Iowa field hockey continuing to train, hoping for a spring season

Although the Big Ten postponing the fall season didn’t come as a surprise, the team was still devastated. Now, the Hawkeyes are preparing for a potential spring season.


Jenna Galligan

Iowa players huddle up during an exhibition game against Northwestern at Grant Field on Saturday, August 24, 2019. The Hawkeyes defeated the Wildcats 3-2.

Chloe Peterson, Sports Reporter

The Iowa field hockey team was gathered for its first day of preseason practices on Aug. 11 when athletes and coaches heard the news that the Big Ten had postponed fall sports seasons.

Ultimately, the decision didn’t come as a surprise, but that didn’t make it any less impactful.

“It was good for us that we were together when we got the news,” head coach Lisa Cellucci said. “We kind of knew that it was coming, but that doesn’t change how everybody felt and reacted. The team was devastated, and I know that the coaches were as well.”

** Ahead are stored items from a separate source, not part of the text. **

Lemma grow_startTypewriter cb s h :
  (forall ty b i, P (TypeNext ty b i)) -> (forall r i, P (TypeNextLine r i)) ->
  hostGrows P h (snd (fst (Typewriter.startTypewriter cb s h))).
Proof. intros. unfold Typewriter.startTypewriter. by apply grow_typeNextLine. Qed.

Lemma grow_typeNext env ty b i s h :
  (forall ty b i, P (TypeNext ty b i)) -> (forall r i, P (TypeNextLine r i)) ->
  hostGrows P h (snd (Typewriter.typeNext env ty b i s h)).
Proof.
  intros H1 H2. unfold Typewriter.typeNext. repeat case_match; simpl; try apply grow_refl.
  - apply grow_setTimeout, H2.
  - apply grow_setTimeout, H1.
  - apply grow_setTimeout, H1.
Qed.
End Grow.

(** *** Sample inputs *)

Lemma unitRange_zero : unitRange (fun _ => 0%Q).
Proof. intros n. split; [apply Qle_refl|reflexivity]. Qed.

Lemma reachable_run evs : reachable (run evs Sample.app).
Proof. by exists Sample.markup, (Sample.env 0), evs. Qed.

(** ** CAPTCHA *)

Lemma fold_checkCell sel l b :
  fold_left (Captcha.checkCell sel) l b =
  b && forallb (fun c => Bool.eqb (String.eqb (Captcha.dataset_isTarget c) "true")
                           (bool_decide (Captcha.dataset_index c ∈ sel))) l.
Proof.
  revert b. induction l as [|c l IH]; intros b; simpl.
  - by rewrite andb_true_r.
  - rewrite IH. unfold Captcha.checkCell.
    destruct (Bool.eqb _ _); simpl; [done|]. by rewrite andb_false_r.
Qed.

Lemma allCorrect_Forall s :
  Captcha.allCorrect s = true <->
  forall c, c ∈ Captcha.grid s ->
    (Captcha.dataset_isTarget c = "true" <-> Captcha.dataset_index c ∈ Captcha.selectedCells s).
Proof.
  unfold Captcha.allCorrect. rewrite fold_checkCell. simpl.
  rewrite forallb_forall. split.
  - intros H c Hc. apply list_elem_of_In in Hc. specialize (H c Hc).
    apply Bool.eqb_prop in H. rewrite <- String.eqb_eq, H. apply bool_decide_eq_true.
  - intros H c Hc. apply list_elem_of_In in Hc. specialize (H c Hc).
    rewrite <- String.eqb_eq in H.
    destruct (String.eqb _ _) eqn:E; case_bool_decide; simpl; try done.
    + exfalso. tauto.
    + exfalso. apply H in H0. done.
Qed.

Lemma elem_targetIndices s i :
  i ∈ targetIndices s <->
  exists c, c ∈ Captcha.grid s /\ Captcha.dataset_index c = i /\ Captcha.dataset_isTarget c = "true".
Proof.
  unfold targetIndices. rewrite elem_of_list_to_set, list_elem_of_fmap.
  split.
  - intros (c & -> & Hc). apply list_elem_of_In, filter_In in Hc as [Hc Ht].
    exists c. rewrite list_elem_of_In. by rewrite String.eqb_eq in Ht.
  - intros (c & Hc & <- & Ht). exists c. split; [done|].
    apply list_elem_of_In, filter_In. rewrite String.eqb_eq. by rewrite <- list_elem_of_In.
Qed.

Lemma exact_iff_targets s :
  wfCaptcha s ->
  (forall c, c ∈ Captcha.grid s ->
    (Captcha.dataset_isTarget c = "true" <-> Captcha.dataset_index c ∈ Captcha.selectedCells s))
  <-> Captcha.selectedCells s = targetIndices s.
Proof.
  intros [Hidx Hsel]. split.
  - intros H. apply set_eq. intros i. rewrite elem_targetIndices. split.
    + intros Hi. destruct (lookup_lt_is_Some_2 _ _ (Hsel i Hi)) as [c Hc].
      exists c. pose proof (Hidx _ _ Hc) as Ei. 
      assert (c ∈ Captcha.grid s) as Hin by (eapply list_elem_of_lookup_2; eauto).
      split; [done|]. split; [done|]. apply H; [done|]. by rewrite Ei.
    + intros (c & Hc & <- & Ht). by apply H.
  - intros E c Hc. rewrite E, elem_targetIndices. split.
    + intros Ht. by exists c.
    + intros (c' & Hc' & Ei & Ht).
      apply list_elem_of_lookup in Hc as [j Hj]. apply list_elem_of_lookup in Hc' as [j' Hj'].
      pose proof (Hidx _ _ Hj). pose proof (Hidx _ _ Hj').
      assert (j = j') by congruence. subst j'. congruence.
Qed.
(** Truth value of a [str] or [None]. *)
Definition truthy_opt (o : option t) : bool :=
  match o with None => false | Some s => truthy s end.

End PyStr.

Abbreviation pystr := PyStr.t.
Abbreviation py := PyStr.py.
Arguments PyStr.py _%_string.

(** ** Conversation entries *)

Inductive Role := System | User | Assistant.

Record ConversationEntry := Entry { role : Role; content : pystr }.

#[global] Instance Role_eq_dec : EqDecision Role.
Proof. solve_decision. Defined.

#[global] Instance ConversationEntry_eq_dec : EqDecision ConversationEntry.
Proof. solve_decision. Defined.

(** ** Conversation memory *)

Module Memory.

(** Modelled from the spec: the class [Memory] of [src/memory.py], which
    [main.py] imports, is not part of the sources at hand.  A user's
    record holds the system message and the history; the spec's
    [UserMemory] also names the user and the turn bound. *)
Record UserMemory := {
  user_id : pystr;
  system_message : pystr;
  history : list ConversationEntry;
  max_turns : nat
}.

(** Modelled from the spec: the memory object built by
    [Memory(system_message=..., memory_message_count=...)]: the two
    process-wide defaults and one record per user seen so far. *)
Record t := {
  default_system_message : pystr;
  memory_message_count : nat;
  records : gmap pystr UserMemory
}.

(** Modelled from the spec: [Memory(system_message, memory_message_count)],
    no user seen yet. *)
Definition new (sys : pystr) (count : nat) : t :=
  {| default_system_message := sys;
     memory_message_count := count;
     records := ∅ |}.

(** Modelled from the spec: the record created on a user's first
    interaction (empty history and the configured defaults). *)
Definition fresh (m : t) (uid : pystr) : UserMemory :=
  {| user_id := uid;
     system_message := default_system_message m;
     history := [];
     max_turns := memory_message_count m |}.

(** Modelled from the spec: the record of a user, created with the
    defaults when the user was never seen. *)
Definition record (m : t) (uid : pystr) : UserMemory :=
  default (fresh m uid) (records m !! uid).
(** * Interview simulator: the session state machine of [server.js]

    A shallow embedding of the Express handlers of [server.js] and of the
    JavaScript built-ins they rely on, followed by the properties of the
    interview session proved about them.

    Modelling conventions.
    - A JavaScript string is its sequence of UTF-16 code units.
    - A finite Number is the rational it denotes.  Conversions from text
      and the arithmetic operators round their exact result to binary64
      ([round64]: to the nearest, ties to even, to an infinity from 2^1024
      on); there is no negative zero.  [Math.random() * 5] alone is taken
      exactly.
    - [Number::toString] is computed for integers below 10^21; for every
      other finite value it is the parameter [frac_to_string].
    - A handler is a tree of interactions ([Prog]): reading the clock,
      drawing a random number, reading and writing [req.session], awaiting a
      collaborator.  [run] interprets a tree against an environment and
      returns the response, the final session and the collaborator calls.
    - A handler runs on the object [req.session] of its request.  The
      store keeps the session as JSON text: every request starts from a
      copy parsed from that text, and the session object is written back
      when the response ends and when [req.session.save] is called
      ([json_copy], [step]).  A detached weakness analysis keeps the session
      object of the request that started it.  Requests are served one at a
      time, and an analysis completes between two requests; the expiry of
      the cookie is not modelled.
    - The settings are functions of [process.env] ([Config]); the handlers
      take them as parameters. *)

From Stdlib Require Import String Ascii ZArith NArith QArith Qround Qabs Qpower.
From Stdlib Require Import Qreduction List Bool Lia Lqa.
From Stdlib Require Import DecimalPos.
Import ListNotations.

Local Open Scope Z_scope.

(** * JavaScript built-ins *)
Module JS.

(** ** Strings *)

Definition jsstring := list N.

(** The code units of an ASCII literal. *)
Definition lit (s : string) : jsstring :=
  map N_of_ascii (list_ascii_of_string s).

Definition nl : jsstring := [10%N].
Definition quote : jsstring := [34%N].

Fixpoint str_eqb (a b : jsstring) : bool :=
  match a, b with
  | [], [] => true
  | x :: a', y :: b' => N.eqb x y && str_eqb a' b'
  | _, _ => false
  end.

(** WhiteSpace and LineTerminator code points: what [trim] strips and what
    [\s] matches. *)
Definition is_ws (c : N) : bool :=
  match c with
  | 9 | 10 | 11 | 12 | 13 | 32 | 160 | 5760
  | 8192 | 8193 | 8194 | 8195 | 8196 | 8197 | 8198 | 8199 | 8200 | 8201 | 8202
  | 8232 | 8233 | 8239 | 8287 | 12288 | 65279 => true
  | _ => false
  end%N.

Fixpoint drop_ws (s : jsstring) : jsstring :=
  match s with
  | c :: r => if is_ws c then drop_ws r else s
  | [] => []
  end.

Definition trim_start (s : jsstring) : jsstring := drop_ws s.
Definition trim_end (s : jsstring) : jsstring := rev (drop_ws (rev s)).

(** [String.prototype.trim] *)
Definition trim (s : jsstring) : jsstring := trim_end (trim_start s).

(** [s.slice(0, n)] for [n >= 0] *)
Definition slice0 (n : nat) (s : jsstring) : jsstring := firstn n s.

(** [Array.prototype.join] on strings *)
Fixpoint join (sep : jsstring) (l : list jsstring) : jsstring :=
  match l with
  | [] => []
  | [x] => x
  | x :: r => x ++ sep ++ join sep r
  end.

(** [s.split(/\s+/)]: the pieces between maximal runs of white space. *)
Fixpoint split_ws_from (s : jsstring) (cur : jsstring) (in_ws : bool) : list jsstring :=
  match s with
  | [] => [rev cur]
  | c :: r =>
      if is_ws c
      then (if in_ws then split_ws_from r [] true
            else rev cur :: split_ws_from r [] true)
      else split_ws_from r (c :: cur) false
  end.

Definition split_ws (s : jsstring) : list jsstring := split_ws_from s [] false.

Definition nonempty (s : jsstring) : bool :=
  match s with [] => false | _ => true end.

(** ** Numbers *)

Inductive number : Type :=
| NaN
| PInf
| NInf
| Fin (q : Q).

Definition of_Z (z : Z) : number := Fin (inject_Z z).

Definition num_is_nan (x : number) : bool :=
  match x with NaN => true | _ => false end.

Definition num_is_finite (x : number) : bool :=
  match x with Fin _ => true | _ => false end.

(** Sign of a number that is not NaN. *)
Definition num_sign (x : number) : comparison :=
  match x with
  | NaN => Eq
  | PInf => Gt
  | NInf => Lt
  | Fin q => (q ?= 0)%Q
  end.

Definition num_neg (x : number) : number :=
  match x with
  | NaN => NaN
  | PInf => NInf
  | NInf => PInf
  | Fin q => Fin (- q)%Q
  end.

(** *** Rounding to binary64 *)

Definition pow2 (e : Z) : Q := Qpower (2 # 1) e.

(** The exponent of a positive rational: [2^e <= q < 2^(e+1)]. *)
Definition Qlog2 (q : Q) : Z :=
  if Qle_bool 1 q then Z.log2 (Qfloor q)
  else - Z.log2_up (Qceiling (/ q)).

(** The integer nearest to [x], the even one of the two at a tie. *)
Definition round_half_even (x : Q) : Z :=
  let k := Qfloor x in
  match (x - inject_Z k ?= 1 # 2)%Q with
  | Lt => k
  | Eq => if Z.even k then k else k + 1
  | Gt => k + 1
  end.

(** The multiple of [2^p] nearest to [q]. *)
Definition round_to_multiple (p : Z) (q : Q) : Q :=
  (inject_Z (round_half_even (q / pow2 p)) * pow2 p)%Q.

(** The spacing of the Numbers around a positive [q]: 53 significant bits,
    and no finer than the subnormal spacing [2^-1074]. *)
Definition quantum (q : Q) : Z := Z.max (Qlog2 q - 52) (-1074).

Definition round_positive (q : Q) : number :=
  let r := round_to_multiple (quantum q) q in
  if Qle_bool (pow2 1024) r then PInf else Fin (Qred r).

(** The Number that a real number denotes (roundTiesToEven). *)
Definition round64 (q : Q) : number :=
  match (Qred q ?= 0)%Q with
  | Eq => Fin 0
  | Gt => round_positive (Qred q)
  | Lt => num_neg (round_positive (- Qred q))
  end.

(** *** Operators *)

Definition num_add (x y : number) : number :=
  match x, y with
  | NaN, _ | _, NaN => NaN
  | PInf, NInf | NInf, PInf => NaN
  | PInf, _ | _, PInf => PInf
  | NInf, _ | _, NInf => NInf
  | Fin a, Fin b => round64 (a + b)
  end.

Definition num_sub (x y : number) : number := num_add x (num_neg y).

Definition inf_of_sign (c : comparison) : number :=
  match c with Gt => PInf | Lt => NInf | Eq => NaN end.

Definition num_mul (x y : number) : number :=
  match x, y with
  | NaN, _ | _, NaN => NaN
  | Fin a, Fin b => round64 (a * b)
  | _, _ =>
      match num_sign x, num_sign y with
      | Eq, _ | _, Eq => NaN
      | Gt, Gt | Lt, Lt => PInf
      | _, _ => NInf
      end
  end.
Definition review_board : Env :=
  platform
    [(demo_url "/pulls?state=open",
      answer 200 (JList [merged_pull; open_pull "7"; open_pull "8"]));
     (demo_url "/issues/7/comments",
      answer 200 (JList [JObj [("body", JStr "Addressed, thanks")]]));
     (demo_url "/issues/8/comments",
      answer 200 (JList [JObj [("body", JStr "please rebase")]]))]
    (answer 404 JNull).

Definition merged_board : Env :=
  platform
    [(demo_url "/pulls?state=open", answer 200 (JList [merged_pull; merged_pull]))]
    (answer 404 JNull).


(** ** Settled issues, and further platforms *)

(** An issue whose thread has a comment that mentions [word], after
    comments with a text body; what follows that comment is arbitrary. *)
Definition settled_by (E : Env) (c : Client) (word : string) (issue : json) : Prop :=
  ∃ before comment after body,
    serves E c issue (before ++ comment :: after) ∧
    Forall text_comment before ∧
    py_getitem comment "body" = Ok (JStr body) ∧
    ci_occurs word body.

(** An open issue without time stamps, whose thread goes on with an entry
    that is no comment at all after the one that settles it. *)
Definition bare_issue : json :=
  JObj [("comments_url", JStr (demo_url "/issues/4/comments"))].
(** * Git commit graph generator (.github/workflows/git_commit_graph.py)

    A shallow embedding of the script and the properties of its three
    stages: the Collector ([get_all_commits_from_date]), the two renderers
    ([create_commit_timeline_graph], [create_commit_network_graph]) and the
    Summarizer ([create_summary_stats]), driven by [main].

    Conventions of the embedding:
    - a Python [dict] is an association list in insertion order whose keys
      are pairwise distinct ([dict_set] keeps the position of a key that is
      assigned again, as Python does);
    - [print], the calls of the history traversal and the files written are
      recorded as a trace of events; [sys.exit] cuts the run short;
    - an aware UTC [datetime] is the number of seconds since the epoch, and
      the text ['%Y-%m-%d'] of a date is represented by the number of the
      calendar day it names (days since 1970-01-01);
    - the third-party libraries are outside the repository: the repository
      object is an input (branch names, remotes, history per revision), the
      parsing of the [--since] text is an input of the run, and writing a
      file is taken to succeed;
    - of a figure, what is kept is what it shows of the collection (rows,
      labels, nodes, edges), not its colours, sizes or layout;
    - a string is a sequence of one-byte characters. *)

From stdpp Require Import base list strings gmap pretty sorting.
From Stdlib Require Import ZArith Lia Ascii.

(** ** Strings *)

(** [s.split(sep)] for a one-character separator: never empty, the pieces
    between the separators, from left to right. *)
Fixpoint split (sep : ascii) (s : string) : list string :=
  match s with
  | EmptyString => [""]
  | String c s' =>
      if decide (c = sep) then "" :: split sep s'
      else match split sep s' with
           | [] => [String c ""]
           | w :: ws => String c w :: ws
           end
  end.

(** [s[:n]] *)
Definition prefix (n : nat) (s : string) : string := String.substring 0 n s.

(** [os.path.join(a, b)] for a relative [b] (POSIX). *)
Definition path_join (a b : string) : string :=
  match String.get (String.length a - 1) a with
  | None => b
  | Some c => if decide (c = "/"%char) then a +:+ b else a +:+ "/" +:+ b
  end.

(** ** Python dictionaries, in insertion order *)

Abbreviation dict V := (list (string * V)).

Section Dict.
Context {V : Type}.

(** [d[k]] when present *)
Fixpoint dict_get (k : string) (d : dict V) : option V :=
  match d with
  | [] => None
  | (k', v) :: d' => if decide (k = k') then Some v else dict_get k d'
  end.
(** * Plinko: physics step, collision resolution and scoring

    A shallow embedding of [plinko-game-final.py].  Python floats are read as
    real numbers ([R]): rounding, infinities and NaN are not modelled, so every
    equation below is an equation of exact arithmetic.  Python integers are [Z]
    (or [nat] for loop counters).  The two operations of the physics code that
    can raise ([/] and [math.sqrt]) are partial, and the calls to [random] read
    from an explicit random source that is threaded through the code. *)

From Stdlib Require Import Reals Lra Lia ZArith List Bool Psatz.
From Stdlib Require String.
Import ListNotations String.StringSyntax.
Delimit Scope string_scope with string.
Open Scope R_scope.

(** ** Global settings (lines 16-56) *)

Definition SCREEN_WIDTH : Z := 800.
Definition SCREEN_HEIGHT : Z := 600.

Definition BALL_RADIUS : R := 12.
Definition GRAVITY : R := 0.4.
Definition MAX_BALL_SPEED : R := 25.
Definition WALL_BOUNCE_FACTOR : R := 0.8.
Definition COLLISION_DAMPING : R := 0.9.

Definition PEG_RADIUS : R := 12.
Definition PEG_SPACING_X : R := 70.
Definition PEG_SPACING_Y : R := 70.
Definition PEG_OFFSET_TOP : R := 80.
Definition NUM_PEG_ROWS : nat := 8.

Definition BOX_COUNT : nat := 5.
Definition BOX_HEIGHT : Z := 80.
Definition BOX_VALUES : list Z := [10; 20; 50; 20; 10]%Z.

Inductive Color : Set :=
| WHITE | BLACK | RED | GREEN | BLUE | YELLOW | CYAN | MAGENTA
| ORANGE | PURPLE | LIGHT_GREY | GRAY | DARK_GREY.

Definition PARTICLE_COUNT_ON_COLLISION : nat := 10.
Definition PARTICLE_LIFETIME : Z := 30.
Definition PARTICLE_SPEED_RANGE : R * R := (1, 4).

(** ** Exceptions *)

Inductive PyError : Set :=
| ZeroDivisionError
| ValueError.

Inductive result (A : Type) : Type :=
| Ok (a : A)
| Raise (e : PyError).
Arguments Ok {A} a.
Arguments Raise {A} e.

(** Float division raises on a zero divisor, [math.sqrt] on a negative
    argument. *)
Definition py_div (a b : R) : result R :=
  if Req_dec_T b 0 then Raise ZeroDivisionError else Ok (a / b).

Definition py_sqrt (a : R) : result R :=
  if Rlt_dec a 0 then Raise ValueError else Ok (sqrt a).

(** ** The random source

    [draw_unit k] is the value the [k]-th call would get from
    [random.random()], [draw_below k n] the index the [k]-th call would get
    when it picks among [n] items; [draws] counts the calls made so far. *)

Module Random.

Record t : Type := Build {
  draw_unit : nat -> R;
  draw_below : nat -> nat -> nat;
  draws : nat
}.

Definition advance (g : t) : t :=
  Build (draw_unit g) (draw_below g) (S (draws g)).

End Random.

(** ** Computations: a random source is threaded, an exception aborts *)

Definition M (A : Type) : Type := Random.t -> result (A * Random.t).

Definition ret {A : Type} (a : A) : M A := fun g => Ok (a, g).

Definition bind {A B : Type} (c : M A) (k : A -> M B) : M B :=
  fun g => match c g with
           | Ok (a, g') => k a g'
           | Raise e => Raise e
           end.

Definition lift {A : Type} (r : result A) : M A :=
  fun g => match r with
           | Ok a => Ok (a, g)
           | Raise e => Raise e
           end.

Notation "x <- c ;; k" := (bind c (fun x => k))
  (at level 61, c at next level, right associativity).
Notation "' pat <- c ;; k" := (bind c (fun v => match v with pat => k end))
  (at level 61, pat pattern, c at next level, right associativity).

(** [random.uniform(a, b)] is [a + (b - a) * random()]. *)
Definition uniform (a b : R) : M R :=
  fun g => Ok (a + (b - a) * Random.draw_unit g (Random.draws g), Random.advance g).

(** [random.choice] on a non-empty literal list. *)
Definition choice {A : Type} (first : A) (others : list A) : M A :=
  fun g =>
    let n := S (length others) in
    Ok (nth (Random.draw_below g (Random.draws g) n mod n) (first :: others) first,
        Random.advance g).

(** [for item in items: body], with the loop state passed along. *)
Fixpoint for_each {A St : Type} (items : list A) (body : A -> St -> M St) (s : St) : M St :=
  match items with
  | [] => ret s
  | item :: rest => s' <- body item s ;; for_each rest body s'
  end.

(** [range(n)] *)
Definition range (n : nat) : list nat := seq 0 n.

Definition clamp (value min_val max_val : Z) : Z :=
  Z.max min_val (Z.min value max_val).

(** ** Particle (lines 82-95) *)

Module Particle.

Record t : Type := Build {
  x : R;
  y : R;
  vx : R;
  vy : R;
  color : Color;
  lifetime : Z
}.

Definition update (self : t) : t :=
  let x1 := x self + vx self in
  let y1 := y self + vy self in
  let vy1 := vy self + 0.1 in
  let lifetime1 := (lifetime self - 1)%Z in
  Build x1 y1 (vx self) vy1 (color self) lifetime1.

End Particle.

(** ** Peg (lines 185-196) *)

Module Peg.

Record t : Type := Build {
  x : R;
  y : R;
  radius : R;
  color : Color;
  particles : list Particle.t
}.

(** [Peg(x, y, radius, color)]: the particle list starts empty. *)
Definition new (x0 y0 radius0 : R) (color0 : Color) : t :=
  Build x0 y0 radius0 color0 [].

Definition set_particles (self : t) (ps : list Particle.t) : t :=
  Build (x self) (y self) (radius self) (color self) ps.

Definition update (self : t) : t :=
  let aged := map Particle.update (particles self) in
  set_particles self (filter (fun p => (0 <? Particle.lifetime p)%Z) aged).

End Peg.

(** ** Ball (lines 103-173) *)

Module Ball.

Record t : Type := Build {
  x : R;
  y : R;
  radius : R;
  color : Color;
  vx : R;
  vy : R;
  finalized : bool
}.

(** [Ball(x, y, radius, color)]: at rest and not finalized. *)
Definition new (x0 y0 radius0 : R) (color0 : Color) : t :=
  Build x0 y0 radius0 color0 0 0 false.

Definition set_pos (self : t) (x1 y1 : R) : t :=
  Build x1 y1 (radius self) (color self) (vx self) (vy self) (finalized self).

Definition set_vel (self : t) (vx1 vy1 : R) : t :=
  Build (x self) (y self) (radius self) (color self) vx1 vy1 (finalized self).

Definition set_finalized (self : t) (f : bool) : t :=
  Build (x self) (y self) (radius self) (color self) (vx self) (vy self) f.

(** Lines 164-173: the burst appended to the peg's own particle list.  One
    colour is drawn for the whole burst; each particle draws a speed and an
    angle. *)
Definition spawn_particle (px py : R) (color_particle : Color)
    (_ : nat) (ps : list Particle.t) : M (list Particle.t) :=
  speed_mag <- uniform (fst PARTICLE_SPEED_RANGE) (snd PARTICLE_SPEED_RANGE) ;;
  angle <- uniform 0 (2 * PI) ;;
  let vx_p := speed_mag * cos angle in
  let vy_p := speed_mag * sin angle in
  ret (ps ++ [Particle.Build px py vx_p vy_p color_particle PARTICLE_LIFETIME]).
(** C5, at the code: the guard of [write_char_at] and [write_string_at]
    compares with [rows] and [cols] only, so a negative row or column
    below them passes it, although the header says that the method does
    nothing when row and column are out of range.  [write_char_at] then
    sends the address command and the data byte (eight writes), and
    [write_string_at] sends the address command (four writes) and enters
    its loop.  On a 2 x 16 display the position (-1, 0) gets the command
    byte 0xC0: the character lands on the cell (1, 0). *)
Theorem negative_position_is_written
  (row col : Z) (c : BYTE) (s : list BYTE) (wrap : BOOL) (m : Machine) :
  row < 0 \/ col < 0 ->
  row < rows (self m) -> col < cols (self m) ->
  lcd8574_write_char_at row col c m
  = (tt, emit (set_addr (fd (self m)) row col ++ octet (fd (self m)) TRUE c) m)
  /\ count_writes (set_addr (fd (self m)) row col
                   ++ octet (fd (self m)) TRUE c) = 8%nat
  /\ lcd8574_write_string_at row col s wrap m
     = write_string_loop row col s wrap
         (emit (set_addr (fd (self m)) row col) m)
  /\ count_writes (set_addr (fd (self m)) row col) = 4%nat.
Proof.
  intros _ Hr Hc. split; [|split; [|split]].
  - unfold lcd8574_write_char_at, bind at 1 2, get_rows, get_cols.
    replace (row <? rows (self m)) with true by (symmetry; now apply Z.ltb_lt).
    replace (col <? cols (self m)) with true by (symmetry; now apply Z.ltb_lt).
    cbn [andb]. unfold bind. rewrite !send_byte_run, emit_emit, ?self_emit.
    reflexivity.
  - unfold set_addr. now rewrite count_writes_app, !count_writes_octet.
  - apply write_string_at_run; assumption.
  - apply count_writes_octet.
Qed.

Lemma negative_position_is_written_witness :
  let m := exec (lcd8574_init (mkEnv 3 0 "")) (boot 39 2 16) in
  lcd8574_write_char_at (-1) 0 65 m
  = (tt, emit (set_addr 3 (-1) 0 ++ octet 3 TRUE 65) m)
  /\ written (set_addr 3 (-1) 0 ++ octet 3 TRUE 65)
     = [0xCC; 0xC8; 0x0C; 0x08; 0x4D; 0x49; 0x1D; 0x19]
  /\ lcd8574_write_char_at (-1) 0 65 m = lcd8574_write_char_at 1 0 65 m.
Proof.
  cbv zeta. split; [|split; vm_compute; reflexivity].
  apply (negative_position_is_written (-1) 0 65 [] FALSE
           (exec (lcd8574_init (mkEnv 3 0 "")) (boot 39 2 16)));
    [left; lia | reflexivity | reflexivity].
Defined.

Players concurred with the coach’s assessment of the negative situation.

“Initially, it was really hard to hear,” junior midfielder Lokke Stribos said.

Although the entire program was devastated by the news, Cellucci said that she understands the concerns about COVID-19 that were behind the conference’s decision.

“As tough as it is, I think that they’re looking out for the safety of our student-athletes, coaches, and everybody associated with the program,” she said. “Yes, we want to play, and I hope we can play in the future, but these are people’s lives, and we want to make sure that they stay healthy.”

Junior goalkeeper Grace McGuire also agrees with the decision, saying that even if there was a season, the team wouldn’t be able to have “meaningful or competitive play.”

Added junior forward Leah Zellner: “If we were to try and play in the fall, I feel that we would only get a few weeks in before they would shut it down.”

RELATED: Big Ten Commissioner Kevin Warren says conference’s decision to postpone fall sports ‘will not be revisited’

After the team took time to debrief and process, it wasted no time getting back out onto the field. The coaching staff has already put out plans to practice through Thanksgiving, expanding on the spring offseason and getting more practices and conditioning sessions in.

The NCAA approved a waiver on Aug. 21, for all fall sport athletes to receive an extra year of eligibility regardless of whether the season gets played in the fall, spring, or not at all.

Right now, both coaches and players aren’t sure how they’re going to navigate the extra year of eligibility. Cellucci said that the program’s priority is with its current student-athletes, but the program also needs to build the roster for the future.

“I haven’t thought too far ahead about [the extra year],” Zellner said.

Although the team won’t have the chance to play competitively this fall, the team noted a bright side: The freshmen on the team will be the most immersed class in program history.

Normally, new recruits only get 11 days of preseason practice before playing in their first game. This year, they will have months with the team before facing off against another school.

“We’re really excited to get a little bit more time [with the freshmen] and them getting a little bit more experience before games,” Zellner said.

Said Cellucci: “Our younger players will really have an opportunity to get their feet wet, get a lot of hockey and skills and training under their belt, and be in that much better position to help come the spring.”

For now, the team is training and hoping for a spring season.

“I’m grateful that we are still able to practice as a team,” Stribos said. “We have a lot of time now to focus on connections and personal skills, and we’ll be ready for a spring season.”